Inspiring Voices – singer, Bruce Henry and composer, Florence Price
Back in 2003 I heard a podcast of Joe Carter and Krista Tippett (MPR “ON BEING”) talking about the ‘back stories’ for the Negro Spirituals. Normally I do other things while I listen but that day I sat down and listened to the entire show. What intrigued me was how VERY little I knew about those extremely familiar songs. I heard the re-broadcast of that podcast in 2010 after Joe had died and I promised myself I would find a way to get that music and the stories behind the music told to a broader audience.
Bruce’s energy is infectious, his range of 3-1/2 octaves amazing and his musicianship truly inventive and engaging. And he is an educator, sharing his thorough knowledge of the history of black music with young people in schools here and in Chicago.
The hidden historical meaning of the texts will fascinate and the wonderful orchestral arrangements created for these concerts by Paul Gericke will surely enhance Bruce’s inspiring renditions.
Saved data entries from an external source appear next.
(** C5, as the program has it.  In [post_review_comments] a response
    part that the decoder rejects with a [JSONDecodeError] makes the
    function return the fixed message [INVALID_JSON] at once: the parts
    after it are not read and the report collected so far is dropped.  A
    part on which the decoder raises any other exception makes the
    function raise that exception, after the parts before it have been
    posted: the [except] clause names the [JSONDecodeError] only.  A
    comment object that fails validation, as every object without a
    required field does, is recorded in the error report and skipped: the
    server receives what it receives without that element, so the valid
    siblings of the part are still posted, and the report is the one of
    the siblings with one record more, in place; the loop raises with the
    element exactly when it raises without it. *)
Theorem malformed_part_fatal_invalid_comment_skipped
  {codec : JsonCodec} {pydantic : Pydantic} {server : GitLab}
  (latest_diff : DiffRevision) :
  (forall mr pre bad post g' r,
      parse_part bad = JSONDecodeError ->
      post_review_comments mr (RCList pre) latest_diff = (g', Ok r) ->
      post_review_comments mr (RCList (pre ++ bad :: post)) latest_diff
      = (g', Ok (Some INVALID_JSON)))
  /\ (forall mr pre bad post g' r e,
        parse_part bad = LoadsRaised e ->
        Forall decodes pre ->
        post_review_comments mr (RCList pre) latest_diff = (g', Ok r) ->
        post_review_comments mr (RCList (pre ++ bad :: post)) latest_diff
        = (g', Raise e))
  /\ (forall data, missing_required data -> ReviewComment_init data = None)
  /\ (forall part_index g E pre data post g' E',
        ReviewComment_init data = None ->
        post_comments latest_diff part_index g E (pre ++ post) = (g', Ok E') ->
        exists Ea Eb,
          E' = (Ea ++ Eb)%list
          /\ post_comments latest_diff part_index g E (pre ++ JDict data :: post)
             = (g', Ok (Ea ++ validation_record part_index data :: Eb)%list))
  /\ (forall part_index g E pre data post g' e,
        ReviewComment_init data = None ->
        post_comments latest_diff part_index g E (pre ++ post) = (g', Raise e) ->
        post_comments latest_diff part_index g E (pre ++ JDict data :: post)
        = (g', Raise e)).
Proof.
  split; [|split; [|split; [|split]]].
  - intros mr pre bad post g' r Hbad Hpre. cbn [post_review_comments] in *.
    pose proof (post_parts_malformed latest_diff pre bad post Hbad 1%Z mr []) as Hm.
    rewrite Hpre in Hm. exact Hm.
  - intros mr pre bad post g' r e Hbad Hdec Hpre. cbn [post_review_comments] in *.
    pose proof (post_parts_decoder_raises latest_diff pre bad post e Hbad Hdec 1%Z mr [])
      as Hm.
    rewrite Hpre in Hm. exact Hm.
  - apply missing_required_invalid.
  - intros part_index g E pre data post g' E' Hinv Hrun.
    pose proof (post_comments_skip_invalid latest_diff part_index g E pre post data Hinv) as Hs.
    rewrite Hrun in Hs. exact Hs.
  - intros part_index g E pre data post g' e Hinv Hrun.
    pose proof (post_comments_skip_invalid latest_diff part_index g E pre post data Hinv) as Hs.
    rewrite Hrun in Hs. exact Hs.
Qed.

Lemma malformed_part_fatal_invalid_comment_skipped_witness :
  post_review_comments (codec := Reference.json_codec)
    (pydantic := Reference.strict_pydantic) (server := Reference.recording_gitlab)
    [] (RCList (["[" ++ comment_object "first" "3" ++ "]"]
                  ++ "[{]" :: ["[" ++ comment_object "never read" "4" ++ "]"]))
    revision
  = ([posted "first" 3], Ok (Some INVALID_JSON))
  /\ post_review_comments (codec := Reference.json_codec)
       (pydantic := Reference.strict_pydantic) (server := Reference.recording_gitlab)
       [] (RCList (["[" ++ comment_object "first" "3" ++ "]"]
                     ++ brackets 2000 :: ["[" ++ comment_object "never read" "4" ++ "]"]))
       revision
     = ([posted "first" 3], Raise Reference.RECURSION_ERROR)
  /\ exists Ea Eb,
       [] = (Ea ++ Eb)%list
       /\ post_comments (pydantic := Reference.strict_pydantic)
            (server := Reference.recording_gitlab) revision 1 [] []
            ([JDict (comment_data "before" 3)]
               ++ JDict no_end_line_data :: [JDict (comment_data "after" 5)])
          = ([posted "before" 3; posted "after" 5],
             Ok (Ea ++ validation_record (pydantic := Reference.strict_pydantic)
                         1 no_end_line_data :: Eb)%list).
Proof.
  pose proof (malformed_part_fatal_invalid_comment_skipped
                (codec := Reference.json_codec)
                (pydantic := Reference.strict_pydantic)
                (server := Reference.recording_gitlab) revision)
    as (Hfatal & Hraise & Hmissing & Hskip & _).
  split; [|split].
  - apply (Hfatal [] ["[" ++ comment_object "first" "3" ++ "]"] "[{]"
                  ["[" ++ comment_object "never read" "4" ++ "]"]
                  [posted "first" 3] None); reflexivity.
  - apply (Hraise [] ["[" ++ comment_object "first" "3" ++ "]"] (brackets 2000)
                  ["[" ++ comment_object "never read" "4" ++ "]"]
                  [posted "first" 3] None Reference.RECURSION_ERROR).
    + vm_compute. reflexivity.
    + constructor; [|constructor]. eexists. vm_compute. reflexivity.
    + reflexivity.
  - apply (Hskip 1%Z [] [] [JDict (comment_data "before" 3)] no_end_line_data
                 [JDict (comment_data "after" 5)]).
    + apply Hmissing. right. right. left. reflexivity.
    + reflexivity.
Defined.

(** C5, as the specification has it, fails: a part of two thousand
    opening brackets is malformed JSON, no value is decoded from it, and
    the function does not return the message: the decoder raises a
    [RecursionError], which the [except] clause does not catch. *)
Lemma malformed_part_raises_counterexample :
  ~ (forall bad : string,
        ~ decodes (codec := Reference.json_codec) bad ->
        post_review_comments (codec := Reference.json_codec)
          (pydantic := Reference.strict_pydantic) (server := Reference.recording_gitlab)
          [] (RCList [bad]) revision
        = ([], Ok (Some INVALID_JSON))).
Proof.
  intros Hclaim. specialize (Hclaim (brackets 2000)).
  assert (Hparse : parse_part (codec := Reference.json_codec) (brackets 2000)
                   = LoadsRaised Reference.RECURSION_ERROR)
    by (vm_compute; reflexivity).
  assert (Hbad : ~ decodes (codec := Reference.json_codec) (brackets 2000)).
  { intros [v Hv]. rewrite Hparse in Hv. discriminate Hv. }
  specialize (Hclaim Hbad).
  cbn [post_review_comments post_parts] in Hclaim.
  unfold parse_part in Hparse. rewrite Hparse in Hclaim. discriminate Hclaim.
Qed.

(** C9, as the program has it.  In [post_review_comments] a comment that
    validates and that the server rejects with a [GitlabCreateError] is
    recorded, with its text, path, lines, type and the error message, and
    the loop goes on with the next comment; comment objects never make the
    loop raise while the server accepts or rejects.  The function returns
    [None] exactly when every part is a list whose comments all posted
    cleanly.  When every part is decoded and the function returns, what
    it returns is the summary of the report, the records of the parts in
    order: one for each comment object that failed validation, one for
    each comment the server rejected, one for each part that is not a
    list; and whenever that report exists the function returns its
    summary. *)
Theorem rejected_comment_recorded_posting_continues
  {codec : JsonCodec} {pydantic : Pydantic} {server : GitLab}
  (latest_diff : DiffRevision) :
  (forall part_index g g' E data comment error_message rest,
      ReviewComment_init data = Some comment ->
      discussions_create g (discussion_of latest_diff comment)
      = (g', GitlabCreateError error_message) ->
      post_comments latest_diff part_index g E (JDict data :: rest)
      = post_comments latest_diff part_index g'
          (E ++ [JDict [("part", JInt part_index);
                        ("comment", JStr (Comment comment));
                        ("Path", json_of_optional_str (Path comment));
                        ("StartLine", JInt (StartLine comment));
                        ("EndLine", JInt (EndLine comment));
                        ("Type", JStr (Type_ comment));
                        ("Error", JStr ("Error posting comment in part "
                                        ++ str_of_int part_index ++ ": "
                                        ++ error_message))]])%list
          rest)
  /\ (forall part_index items,
        (forall g d g' e, discussions_create g d <> (g', CreateRaised e)) ->
        Forall (fun x => exists data, x = JDict data) items ->
        forall g E, exists g' E',
          post_comments latest_diff part_index g E items = (g', Ok E'))
  /\ (forall mr parts g',
        post_review_comments mr (RCList parts) latest_diff = (g', Ok None)
        <-> parts_clean latest_diff mr parts = Some g')
  /\ (forall mr parts g' r,
        Forall decodes parts ->
        post_review_comments mr (RCList parts) latest_diff = (g', Ok r) ->
        exists records,
          report latest_diff 1 mr parts = Some (g', records)
          /\ r = summary_of_report records)
  /\ (forall mr parts g' records,
        report latest_diff 1 mr parts = Some (g', records) ->
        post_review_comments mr (RCList parts) latest_diff
        = (g', Ok (summary_of_report records))).
Proof.
  split; [|split; [|split; [|split]]].
  - intros part_index g g' E data comment error_message rest Hval Hrej.
    apply (post_comments_rejected latest_diff part_index g g' E data comment
                                  error_message rest Hval Hrej).
  - intros part_index items Hserver Hitems.
    apply (post_comments_returns latest_diff part_index items Hserver Hitems).
  - intros mr parts g'. cbn [post_review_comments].
    rewrite (post_parts_none latest_diff parts 1%Z mr [] g'). tauto.
  - intros mr parts g' r Hdec. cbn [post_review_comments]. intros Hrun.
    destruct (report_of_post_parts latest_diff parts Hdec 1%Z mr [] g' r Hrun)
      as (records & Hrep & ->).
    exists records. split; [exact Hrep | reflexivity].
  - intros mr parts g' records Hrep. cbn [post_review_comments].
    rewrite (post_parts_of_report latest_diff parts 1%Z mr [] g' records Hrep).
    reflexivity.
Qed.

Lemma rejected_comment_recorded_posting_continues_witness :
  post_comments (pydantic := Reference.strict_pydantic)
    (server := Reference.recording_gitlab) revision 1 [posted "kept" 2] []
    (JDict (comment_data "refused" 0) :: [JDict (comment_data "kept too" 9)])
  = ([posted "kept" 2; posted "kept too" 9],
     Ok [posting_record 1 (mkReviewComment "refused" (Some "a.py") 1 0 "new")
           "400 Bad request - Note line_code must be a valid line code"])
  /\ post_review_comments (codec := Reference.json_codec)
       (pydantic := Reference.strict_pydantic) (server := Reference.recording_gitlab)
       [] (RCList ["[" ++ comment_object "fine" "2" ++ "]"; "[]"]) revision
     = ([posted "fine" 2], Ok None)
  /\ post_review_comments (codec := Reference.json_codec)
       (pydantic := Reference.strict_pydantic) (server := Reference.recording_gitlab)
       [] (RCList [fence "json" (array_of (comment_object "kept" "2")
                                          (comment_object "refused" "0")
                                          no_end_line);
                   "7"]) revision
     = ([posted "kept" 2],
        Ok (summary_of_report (codec := Reference.json_codec)
              [posting_record 1 (mkReviewComment "refused" (Some "a.py") 1 0 "new")
                 "400 Bad request - Note line_code must be a valid line code";
               validation_record (pydantic := Reference.strict_pydantic)
                 1 no_end_line_data;
               not_a_list_record 2])).
Proof.
  pose proof (rejected_comment_recorded_posting_continues
                (codec := Reference.json_codec)
                (pydantic := Reference.strict_pydantic)
                (server := Reference.recording_gitlab) revision)
    as (Hrej & _ & Hnone & _ & Hreport).
  split; [|split].
  - rewrite (Hrej 1%Z [posted "kept" 2] [posted "kept" 2] []
                  (comment_data "refused" 0)
                  (mkReviewComment "refused" (Some "a.py") 1 0 "new")
                  "400 Bad request - Note line_code must be a valid line code"
                  [JDict (comment_data "kept too" 9)] eq_refl eq_refl).
    reflexivity.
  - apply (proj2 (Hnone (@nil discussion)
                        ["[" ++ comment_object "fine" "2" ++ "]"; "[]"]
                        [posted "fine" 2])).
    reflexivity.
  - apply (Hreport (@nil discussion)
                   [fence "json" (array_of (comment_object "kept" "2")
                                           (comment_object "refused" "0")
                                           no_end_line);
                    "7"]
                   [posted "kept" 2]).
    vm_compute. reflexivity.
Defined.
Florence Price was the first African American woman composer to have a work performed by an American Orchestra (the Chicago Symphony premiered Symphony #1 in 1933). In the spirit of nationalism of the 20s and 30s, Price’s primary goal was to incorporate Negro folk idioms – spirituals, blues and characteristic dance music – into the symphonic form. The symphony achieved wide acclaim, catapulting her onward to write hundreds of other works including 100 songs, many of which were made famous by Marian Anderson and Paul Robeson.
I am thrilled to have the opportunity to conduct Florence Price’s Symphony #1. With the resurgence of interest in her music, a recognized place among the finest American composers is hers.
At the age of 13, Mozart became concertmaster of the Salzburg court orchestra. Responsibilities for that position included conducting from the chair (Conductors, as they are today, were not a part of the orchestra) and performing as soloist. In 1775, between April and December, at age 19, Wolgang composed 4 violin concertos for that purpose.
We’ll be playing the 4th with Erin Keefe, new Concertmaster of the Minnesota Orchestra. Fiendishly difficult, it is the Mozart Concerto that violinists choose to show off.
The apparent ease with which Mozart created masterpieces was not a characteristic of Johannes Brahms but how could anyone follow in Beethoven’s titanic footsteps? When asked why he had not written a symphony, Brahms lamented, “You have no idea how it feels to hear behind you the tramp of a giant like Beethoven.” It took twenty years of trial and error before he completed his first symphony at age 43. Embracing and expanding upon Beethoven’s symphonic expertise, Brahms created a masterpiece which garnered him a spot in the 3 Big Bs – Bach, Beethoven and Brahms, each with a singular voice reflective of the changing world around them. Brahms symphony is a brilliant example of the extroverted emotionalism of the period of Romanticism.
Combining Mozart and Brahms in one concert will reveal a study in contrasts and musically illuminate the dramatic changes for humankind during the hundred-year-period from 1775 to 1875.
It has been a fabulous summer!
I have been to a few music festivals, conducted lots of repertoire, met fantastic musicians and learned a ton. But, I miss the WSO and really look forward to getting back on the podium in front of those great musicians who are also some of the greatest people on the planet.
Our first rehearsal is coming up on September 22, 2013. ALL DVORAK! Antonin and Tony – that’s our title for this concert. Tony Ross, principal cellist of MN Orchestra, will play Dvorak’s cello concerto – arguably the most famous of the genre. I can’t wait!
I’ve wanted to program The Noon Witch for a long time. The music tells the story of an unruly little boy whose mother scolds him and threatens that if he doesn’t cease and desist his annoying behavior, the noon witch will take him away. The boy’s behavior is portrayed by agitated and dissonant oboes, and 12 chimes signal the coming of the witch. I don’t want to reveal too much but even without the story the music is brilliant!
Dvorak’s 16 Slavonic Dances were the pieces that made him a household name. We will be doing #9 which opens with the sounds of a raucous party in the Bohemian countryside. The middle section, in the minor key, presents a reflective, mournful melody. Then we return to the fun of the folk music for which Dvorak was fiercely proud.
This is a concert you don’t want to miss.